**ASSIGNMENT**. Are you able to retype all the records below exactly?
━━━ LISTED ENTRIES ━━━
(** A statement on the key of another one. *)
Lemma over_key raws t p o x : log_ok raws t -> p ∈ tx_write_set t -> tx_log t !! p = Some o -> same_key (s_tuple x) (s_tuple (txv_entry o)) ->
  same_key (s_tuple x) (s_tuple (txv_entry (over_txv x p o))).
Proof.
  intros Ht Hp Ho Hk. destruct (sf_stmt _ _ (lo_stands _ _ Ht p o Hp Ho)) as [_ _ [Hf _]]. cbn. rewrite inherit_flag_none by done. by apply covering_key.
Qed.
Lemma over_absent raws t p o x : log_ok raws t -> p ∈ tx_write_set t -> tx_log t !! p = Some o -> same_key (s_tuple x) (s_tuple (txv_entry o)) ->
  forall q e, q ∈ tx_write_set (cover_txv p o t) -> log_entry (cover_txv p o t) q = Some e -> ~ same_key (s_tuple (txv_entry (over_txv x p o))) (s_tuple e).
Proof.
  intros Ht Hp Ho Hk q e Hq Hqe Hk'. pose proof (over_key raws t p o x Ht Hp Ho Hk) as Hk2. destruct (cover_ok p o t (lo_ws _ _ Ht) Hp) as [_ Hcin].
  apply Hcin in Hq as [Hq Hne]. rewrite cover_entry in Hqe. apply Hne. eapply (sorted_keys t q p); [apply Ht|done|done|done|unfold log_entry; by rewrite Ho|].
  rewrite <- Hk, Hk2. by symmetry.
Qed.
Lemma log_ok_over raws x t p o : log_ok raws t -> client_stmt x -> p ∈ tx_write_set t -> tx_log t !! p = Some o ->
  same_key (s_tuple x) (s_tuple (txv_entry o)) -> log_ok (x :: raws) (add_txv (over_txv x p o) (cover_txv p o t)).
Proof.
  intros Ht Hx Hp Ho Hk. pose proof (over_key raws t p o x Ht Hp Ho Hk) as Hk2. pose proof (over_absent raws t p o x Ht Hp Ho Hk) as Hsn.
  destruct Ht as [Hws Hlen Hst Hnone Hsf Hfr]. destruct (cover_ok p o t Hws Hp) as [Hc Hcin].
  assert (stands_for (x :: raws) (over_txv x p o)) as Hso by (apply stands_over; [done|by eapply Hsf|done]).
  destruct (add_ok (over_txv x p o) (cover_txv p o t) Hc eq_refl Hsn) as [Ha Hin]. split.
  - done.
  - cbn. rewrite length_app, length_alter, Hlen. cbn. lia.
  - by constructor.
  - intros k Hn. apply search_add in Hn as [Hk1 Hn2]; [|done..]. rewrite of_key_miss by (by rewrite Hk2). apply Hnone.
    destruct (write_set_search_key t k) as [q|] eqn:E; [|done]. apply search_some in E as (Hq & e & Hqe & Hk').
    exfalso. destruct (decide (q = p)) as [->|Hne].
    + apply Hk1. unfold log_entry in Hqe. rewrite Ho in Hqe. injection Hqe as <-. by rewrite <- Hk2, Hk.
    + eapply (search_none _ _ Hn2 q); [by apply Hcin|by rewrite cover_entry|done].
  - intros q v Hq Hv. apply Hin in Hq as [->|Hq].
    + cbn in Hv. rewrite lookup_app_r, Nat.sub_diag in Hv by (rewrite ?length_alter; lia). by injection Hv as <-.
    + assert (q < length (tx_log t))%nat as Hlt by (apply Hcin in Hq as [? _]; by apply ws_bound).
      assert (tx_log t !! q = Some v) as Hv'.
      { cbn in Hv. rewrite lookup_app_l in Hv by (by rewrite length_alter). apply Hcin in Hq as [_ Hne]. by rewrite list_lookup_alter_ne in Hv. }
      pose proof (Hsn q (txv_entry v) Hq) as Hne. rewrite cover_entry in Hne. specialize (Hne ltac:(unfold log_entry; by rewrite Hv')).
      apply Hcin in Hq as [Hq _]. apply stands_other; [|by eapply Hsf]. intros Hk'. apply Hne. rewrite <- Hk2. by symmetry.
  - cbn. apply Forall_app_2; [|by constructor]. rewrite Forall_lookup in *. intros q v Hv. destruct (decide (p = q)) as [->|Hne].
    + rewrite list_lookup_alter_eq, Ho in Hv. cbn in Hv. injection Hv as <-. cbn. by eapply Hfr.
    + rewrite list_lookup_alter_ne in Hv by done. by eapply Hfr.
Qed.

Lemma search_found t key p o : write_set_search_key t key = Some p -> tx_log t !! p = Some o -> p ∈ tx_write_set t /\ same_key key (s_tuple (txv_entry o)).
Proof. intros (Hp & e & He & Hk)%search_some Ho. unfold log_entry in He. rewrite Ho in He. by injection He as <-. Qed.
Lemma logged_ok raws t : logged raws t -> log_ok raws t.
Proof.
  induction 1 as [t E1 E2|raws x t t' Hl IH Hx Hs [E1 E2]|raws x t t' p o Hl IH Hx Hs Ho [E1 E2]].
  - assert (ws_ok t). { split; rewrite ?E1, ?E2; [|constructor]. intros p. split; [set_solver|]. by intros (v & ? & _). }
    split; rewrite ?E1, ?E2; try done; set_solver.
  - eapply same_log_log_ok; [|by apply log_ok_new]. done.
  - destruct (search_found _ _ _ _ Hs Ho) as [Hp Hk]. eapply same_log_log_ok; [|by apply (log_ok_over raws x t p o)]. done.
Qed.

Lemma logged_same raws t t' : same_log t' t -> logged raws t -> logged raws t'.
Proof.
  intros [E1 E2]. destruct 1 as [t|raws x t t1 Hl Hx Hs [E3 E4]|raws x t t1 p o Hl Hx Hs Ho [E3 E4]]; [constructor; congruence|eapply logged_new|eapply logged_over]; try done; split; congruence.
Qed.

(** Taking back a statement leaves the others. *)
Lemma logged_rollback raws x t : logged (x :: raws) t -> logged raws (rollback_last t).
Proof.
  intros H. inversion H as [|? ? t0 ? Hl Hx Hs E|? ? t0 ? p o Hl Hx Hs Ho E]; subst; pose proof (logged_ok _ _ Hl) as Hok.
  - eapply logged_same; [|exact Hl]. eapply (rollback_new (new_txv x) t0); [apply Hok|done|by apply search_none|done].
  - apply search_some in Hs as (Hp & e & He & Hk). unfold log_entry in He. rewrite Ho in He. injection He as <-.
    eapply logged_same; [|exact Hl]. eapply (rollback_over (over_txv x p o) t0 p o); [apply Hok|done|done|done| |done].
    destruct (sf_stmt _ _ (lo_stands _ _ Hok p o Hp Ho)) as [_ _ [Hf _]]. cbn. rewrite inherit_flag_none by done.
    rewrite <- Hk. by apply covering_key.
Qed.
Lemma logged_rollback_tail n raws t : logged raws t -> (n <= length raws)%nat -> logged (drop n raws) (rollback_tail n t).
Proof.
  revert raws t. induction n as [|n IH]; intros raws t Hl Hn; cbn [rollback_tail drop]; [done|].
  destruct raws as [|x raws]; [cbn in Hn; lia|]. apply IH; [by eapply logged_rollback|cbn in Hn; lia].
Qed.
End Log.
━━━
**WRITTEN ANSWER**.
(** A statement on the key of another one. *)
Lemma over_key raws t p o x : log_ok raws t -> p ∈ tx_write_set t -> tx_log t !! p = Some o -> same_key (s_tuple x) (s_tuple (txv_entry o)) ->
  same_key (s_tuple x) (s_tuple (txv_entry (over_txv x p o))).
Proof.
  intros Ht Hp Ho Hk. destruct (sf_stmt _ _ (lo_stands _ _ Ht p o Hp Ho)) as [_ _ [Hf _]]. cbn. rewrite inherit_flag_none by done. by apply covering_key.
Qed.
Lemma over_absent raws t p o x : log_ok raws t -> p ∈ tx_write_set t -> tx_log t !! p = Some o -> same_key (s_tuple x) (s_tuple (txv_entry o)) ->
  forall q e, q ∈ tx_write_set (cover_txv p o t) -> log_entry (cover_txv p o t) q = Some e -> ~ same_key (s_tuple (txv_entry (over_txv x p o))) (s_tuple e).
Proof.
  intros Ht Hp Ho Hk q e Hq Hqe Hk'. pose proof (over_key raws t p o x Ht Hp Ho Hk) as Hk2. destruct (cover_ok p o t (lo_ws _ _ Ht) Hp) as [_ Hcin].
  apply Hcin in Hq as [Hq Hne]. rewrite cover_entry in Hqe. apply Hne. eapply (sorted_keys t q p); [apply Ht|done|done|done|unfold log_entry; by rewrite Ho|].
  rewrite <- Hk, Hk2. by symmetry.
Qed.
Lemma log_ok_over raws x t p o : log_ok raws t -> client_stmt x -> p ∈ tx_write_set t -> tx_log t !! p = Some o ->
  same_key (s_tuple x) (s_tuple (txv_entry o)) -> log_ok (x :: raws) (add_txv (over_txv x p o) (cover_txv p o t)).
Proof.
  intros Ht Hx Hp Ho Hk. pose proof (over_key raws t p o x Ht Hp Ho Hk) as Hk2. pose proof (over_absent raws t p o x Ht Hp Ho Hk) as Hsn.
  destruct Ht as [Hws Hlen Hst Hnone Hsf Hfr]. destruct (cover_ok p o t Hws Hp) as [Hc Hcin].
  assert (stands_for (x :: raws) (over_txv x p o)) as Hso by (apply stands_over; [done|by eapply Hsf|done]).
  destruct (add_ok (over_txv x p o) (cover_txv p o t) Hc eq_refl Hsn) as [Ha Hin]. split.
  - done.
  - cbn. rewrite length_app, length_alter, Hlen. cbn. lia.
  - by constructor.
  - intros k Hn. apply search_add in Hn as [Hk1 Hn2]; [|done..]. rewrite of_key_miss by (by rewrite Hk2). apply Hnone.
    destruct (write_set_search_key t k) as [q|] eqn:E; [|done]. apply search_some in E as (Hq & e & Hqe & Hk').
    exfalso. destruct (decide (q = p)) as [->|Hne].
    + apply Hk1. unfold log_entry in Hqe. rewrite Ho in Hqe. injection Hqe as <-. by rewrite <- Hk2, Hk.
    + eapply (search_none _ _ Hn2 q); [by apply Hcin|by rewrite cover_entry|done].
  - intros q v Hq Hv. apply Hin in Hq as [->|Hq].
    + cbn in Hv. rewrite lookup_app_r, Nat.sub_diag in Hv by (rewrite ?length_alter; lia). by injection Hv as <-.
    + assert (q < length (tx_log t))%nat as Hlt by (apply Hcin in Hq as [? _]; by apply ws_bound).
      assert (tx_log t !! q = Some v) as Hv'.
      { cbn in Hv. rewrite lookup_app_l in Hv by (by rewrite length_alter). apply Hcin in Hq as [_ Hne]. by rewrite list_lookup_alter_ne in Hv. }
      pose proof (Hsn q (txv_entry v) Hq) as Hne. rewrite cover_entry in Hne. specialize (Hne ltac:(unfold log_entry; by rewrite Hv')).
      apply Hcin in Hq as [Hq _]. apply stands_other; [|by eapply Hsf]. intros Hk'. apply Hne. rewrite <- Hk2. by symmetry.
  - cbn. apply Forall_app_2; [|by constructor]. rewrite Forall_lookup in *. intros q v Hv. destruct (decide (p = q)) as [->|Hne].
    + rewrite list_lookup_alter_eq, Ho in Hv. cbn in Hv. injection Hv as <-. cbn. by eapply Hfr.
    + rewrite list_lookup_alter_ne in Hv by done. by eapply Hfr.
Qed.

Lemma search_found t key p o : write_set_search_key t key = Some p -> tx_log t !! p = Some o -> p ∈ tx_write_set t /\ same_key key (s_tuple (txv_entry o)).
Proof. intros (Hp & e & He & Hk)%search_some Ho. unfold log_entry in He. rewrite Ho in He. by injection He as <-. Qed.
Lemma logged_ok raws t : logged raws t -> log_ok raws t.
Proof.
  induction 1 as [t E1 E2|raws x t t' Hl IH Hx Hs [E1 E2]|raws x t t' p o Hl IH Hx Hs Ho [E1 E2]].
  - assert (ws_ok t). { split; rewrite ?E1, ?E2; [|constructor]. intros p. split; [set_solver|]. by intros (v & ? & _). }
    split; rewrite ?E1, ?E2; try done; set_solver.
  - eapply same_log_log_ok; [|by apply log_ok_new]. done.
  - destruct (search_found _ _ _ _ Hs Ho) as [Hp Hk]. eapply same_log_log_ok; [|by apply (log_ok_over raws x t p o)]. done.
Qed.

Lemma logged_same raws t t' : same_log t' t -> logged raws t -> logged raws t'.
Proof.
  intros [E1 E2]. destruct 1 as [t|raws x t t1 Hl Hx Hs [E3 E4]|raws x t t1 p o Hl Hx Hs Ho [E3 E4]]; [constructor; congruence|eapply logged_new|eapply logged_over]; try done; split; congruence.
Qed.

(** Taking back a statement leaves the others. *)
Lemma logged_rollback raws x t : logged (x :: raws) t -> logged raws (rollback_last t).
Proof.
  intros H. inversion H as [|? ? t0 ? Hl Hx Hs E|? ? t0 ? p o Hl Hx Hs Ho E]; subst; pose proof (logged_ok _ _ Hl) as Hok.
  - eapply logged_same; [|exact Hl]. eapply (rollback_new (new_txv x) t0); [apply Hok|done|by apply search_none|done].
  - apply search_some in Hs as (Hp & e & He & Hk). unfold log_entry in He. rewrite Ho in He. injection He as <-.
    eapply logged_same; [|exact Hl]. eapply (rollback_over (over_txv x p o) t0 p o); [apply Hok|done|done|done| |done].
    destruct (sf_stmt _ _ (lo_stands _ _ Hok p o Hp Ho)) as [_ _ [Hf _]]. cbn. rewrite inherit_flag_none by done.
    rewrite <- Hk. by apply covering_key.
Qed.
Lemma logged_rollback_tail n raws t : logged raws t -> (n <= length raws)%nat -> logged (drop n raws) (rollback_tail n t).
Proof.
  revert raws t. induction n as [|n IH]; intros raws t Hl Hn; cbn [rollback_tail drop]; [done|].
  destruct raws as [|x raws]; [cbn in Hn; lia|]. apply IH; [by eapply logged_rollback|cbn in Hn; lia].
Qed.
End Log.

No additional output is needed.